Dans le monde automobile, une « couchette » est un véhicule qui défie les attentes. Alors que la plupart des voitures de performance attirent l’attention avec des spoilers agressifs, des kits de carrosserie larges et des graphismes bruyants, une vraie voiture-lit fait exactement le contraire. Il cache son immense pouvoir derrière un masque de normalité suburbaine, prenant ses rivaux au dépourvu sur la ligne de départ.
La Chevrolet SS, produite pendant seulement quatre ans entre 2014 et 2017, était peut-être l’exemple le plus provocant de cette formule dans l’histoire récente. C’était une centrale musclée déguisée en berline familiale sensée.
Style sobre, performances explosives
Pour l’observateur occasionnel, la Chevrolet SS ressemble à n’importe quelle autre berline à quatre portes chargée de faire les courses ou de déposer les bagages à l’école. Il lui manque les traitements aérodynamiques criards que l’on trouve sur les voitures de sport dédiées, optant plutôt pour une silhouette épurée et sobre.
Cependant, sous cet extérieur sans prétention se cache un cœur construit pour la vitesse.

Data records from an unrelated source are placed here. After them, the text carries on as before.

Definition kindOf (frame : bytes) : frameKind :=
  match Unmarshal frame with
  | Ok (Map m) =>
      match Member m (Str (bs "ev")), Member m (Str (bs "id")) with
      | Some _, _ => KEvent
      | None, Some (Str id) => KResponse id (mapMore m)
      | None, _ => KOther
      end
  | _ => KOther
  end.

(** Whether a request stops at a frame: [Request] also stops at one that does not
    parse, [RequestCollect] goes on. *)
Definition stopsAt (collect : bool) (frame : bytes) : bool :=
  match Unmarshal frame with
  | Ok (Map m) => negb (mapMore m)
  | Ok _ => false
  | _ => negb collect
  end.

(** A request: about to be sent, waiting for frames, relaying one, or returned, with
    an error or without. *)
Inductive reqState : Type :=
| QSend (body : bytes)
| QWait
| QRelay (frame : bytes)
| QDone (err : option string).

#[export] Instance reqState_eq_dec : EqDecision reqState.
Proof. solve_decision. Defined.

(** A call of [Request] or, with [rqCollect], [RequestCollect]: its channel [rqBuf],
    closed or not, and the frames it relayed or collected. [rqFrom] counts the frames
    read before it was registered. *)
Record request : Type := mkRequest {
  rqId : bytes;
  rqCollect : bool;
  rqBuf : list bytes;
  rqClosed : bool;
  rqGot : list bytes;
  rqState : reqState;
  rqFrom : nat;
}.

(** Where the goroutine of [connectLoop] is: dialing, reading, blocked with an event
    or a response in hand, or done with a connection and about to drop its events. *)
Inductive readerAt : Type :=
| RDial
| RRead
| RSendEv (frame : bytes)
| RDeliver (i : nat) (frame : bytes)
| RDrop.

#[export] Instance readerAt_eq_dec : EqDecision readerAt.
Proof. solve_decision. Defined.

(** [pending] gives the index of a request in [reqs]. [open] is false once [Close]
    closed the connection. [sent] are the bodies written to the connection. [applied]
    are the frames given to [onEvent], the first [appliedBefore] of them before the
    connection was made. [heard] are the frames read since [Open], the first
    [heardBefore] of them on earlier connections. *)
Record Conn : Type := mkConn {
  connected : bool;
  open : bool;
  stop : bool;
  nextID : Z;
  pending : gmap bytes nat;
  reqs : list request;
  evCh : list bytes;
  reader : readerAt;
  evDone : bool;
  sent : list bytes;
  applied : list bytes;
  appliedBefore : nat;
  heard : list bytes;
  heardBefore : nat;
}.
Implicit Types (c : Conn) (q : request).

Definition Open : Conn := mkConn false false false 0 ∅ [] [] RDial false [] [] 0 [] 0.

Definition withReader c (rd : readerAt) : Conn :=
  mkConn (connected c) (open c) (stop c) (nextID c) (pending c) (reqs c) (evCh c) rd (evDone c) (sent c) (applied c) (appliedBefore c) (heard c) (heardBefore c).
Definition withPending c (p : gmap bytes nat) : Conn :=
  mkConn (connected c) (open c) (stop c) (nextID c) p (reqs c) (evCh c) (reader c) (evDone c) (sent c) (applied c) (appliedBefore c) (heard c) (heardBefore c).
Definition withReqs c (l : list request) : Conn :=
  mkConn (connected c) (open c) (stop c) (nextID c) (pending c) l (evCh c) (reader c) (evDone c) (sent c) (applied c) (appliedBefore c) (heard c) (heardBefore c).
Definition withEvCh c (l : list bytes) : Conn :=
  mkConn (connected c) (open c) (stop c) (nextID c) (pending c) (reqs c) l (reader c) (evDone c) (sent c) (applied c) (appliedBefore c) (heard c) (heardBefore c).
Definition withEvDone c : Conn :=
  mkConn (connected c) (open c) (stop c) (nextID c) (pending c) (reqs c) (evCh c) (reader c) true (sent c) (applied c) (appliedBefore c) (heard c) (heardBefore c).
Definition withSent c (l : list bytes) : Conn :=
  mkConn (connected c) (open c) (stop c) (nextID c) (pending c) (reqs c) (evCh c) (reader c) (evDone c) l (applied c) (appliedBefore c) (heard c) (heardBefore c).
Definition withApplied c (l : list bytes) : Conn :=
  mkConn (connected c) (open c) (stop c) (nextID c) (pending c) (reqs c) (evCh c) (reader c) (evDone c) (sent c) l (appliedBefore c) (heard c) (heardBefore c).

Definition rqPush q (frame : bytes) : request := mkRequest (rqId q) (rqCollect q) (rqBuf q ++ [frame]) (rqClosed q) (rqGot q) (rqState q) (rqFrom q).
Definition rqClose q : request := mkRequest (rqId q) (rqCollect q) (rqBuf q) true (rqGot q) (rqState q) (rqFrom q).
Definition rqAt q (s : reqState) : request := mkRequest (rqId q) (rqCollect q) (rqBuf q) (rqClosed q) (rqGot q) s (rqFrom q).
Definition rqTaken q (buf got : list bytes) (s : reqState) : request := mkRequest (rqId q) (rqCollect q) buf (rqClosed q) got s (rqFrom q).

(** *** The loop of the connection *)

(** The body of a request for the stream: a map of type to replicate. *)
Definition replicateFrame : bytes := [0x81; 0xa4; 116; 121; 112; 101; 0xa9; 114; 101; 112; 108; 105; 99; 97; 116; 101].

(** A dial that succeeded. *)
Definition dial c : Conn :=
  mkConn true true (stop c) (nextID c) (pending c) (reqs c) (evCh c) RRead (evDone c) [replicateFrame] (applied c) (length (applied c))
    (heard c) (length (heard c)).

(** The first part of [deliver]. *)
Definition deliver c (id frame : bytes) (more : bool) : Conn :=
  match pending c !! id with
  | None => c
  | Some i => withReader (if more then c else withPending c (delete id (pending c))) (RDeliver i frame)
  end.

Alors que ses cousines, comme la Chevrolet Impala, s’appuyaient sur des moteurs quatre cylindres ou V6 beaucoup plus petits, la SS était propulsée par un V8 LS3 de 6,2 litres.
Contrairement aux moteurs LT1 plus modernes et axés sur l’efficacité que l’on trouvait dans la Corvette à l’époque, le LS3 était une centrale électrique « à l’ancienne ». Il a donné la priorité à la production brute plutôt qu’à l’économie de carburant, offrant :
– 415 chevaux
– 415 lb-pi de couple
– 0 à 60 mph en seulement 4,5 secondes (lorsque équipé de la transmission automatique)
Cette performance a cependant eu un coût. Le SS avait notoirement soif, l’EPA le classant comme un « consommateur d’essence » important, avec une moyenne de seulement 14 MPG dans la ville.
Le choix du conducteur : manuel ou automatique
Lorsque la SS a été lancée en 2014, elle n’était disponible qu’avec une transmission automatique à six vitesses. Même si la boîte automatique était très performante, Chevrolet a écouté les passionnés et a introduit une boîte manuelle TREMEC à six rapports en 2015.
Cet ajout a transformé la voiture d’un simple moyen de transport en un véritable outil pour le conducteur. Fait intéressant, les tests ont montré que la version manuelle pouvait égaler le sprint de 4,5 secondes de l’automatique à 60 mph, prouvant que vous n’aviez pas à sacrifier la vitesse pour avoir un contrôle total sur vos vitesses.
Une importation australienne de vêtements américains
L’un des aspects les plus fascinants de la Chevrolet SS est son héritage. Malgré l’insigne Chevrolet, ce n’était pas une machine construite à Détroit. Chacune des quelque 13 000 unités produites a été assemblée à l’usine Holden de GM à Elizabeth, en Australie.
Le SS était essentiellement un Holden VF Commodore rebadgé. Cela fait suite à une longue tradition selon laquelle General Motors importe des plates-formes de conception australienne pour satisfaire les goûts américains en matière de performances de propulsion arrière. D’autres « greffes australiennes » notables comprennent :
– La Pontiac GTO (basée sur la Holden Monaro)
– La Pontiac G8 (basée sur le Holden VE Commodore)
– La Chevrolet Caprice
Un héritage grandissant pour les collectionneurs
La Chevrolet SS était un pari qui n’a pas duré longtemps. Alors que l’industrie évoluait vers des moteurs plus petits et plus efficaces, Chevrolet a mis fin à la production après l’année modèle 2017.
Cependant, sa rareté et sa dynamique de conduite unique ont permis à sa valeur de se maintenir remarquablement bien. Bien qu’il ait été lancé avec un prix de départ d’environ 44 000 $, des données d’enchères récentes montrent que des exemplaires bien entretenus peuvent atteindre plus de 55 000 $, dépassant ainsi le prix d’origine de leur étiquette.
“La Chevrolet SS était un dinosaure sans vergogne… un chapitre unique dans le segment des berlines-lits modernes.”
Conclusion
La Chevrolet SS demeure une race rare : une berline haute performance propulsée par un V8 qui refuse de faire des compromis sur le caractère ou la subtilité. Alors que les voitures modernes deviennent de plus en plus numérisées et efficaces, la SS apparaît comme une relique célèbre d’une époque où puissance brute et design sobre allaient de pair.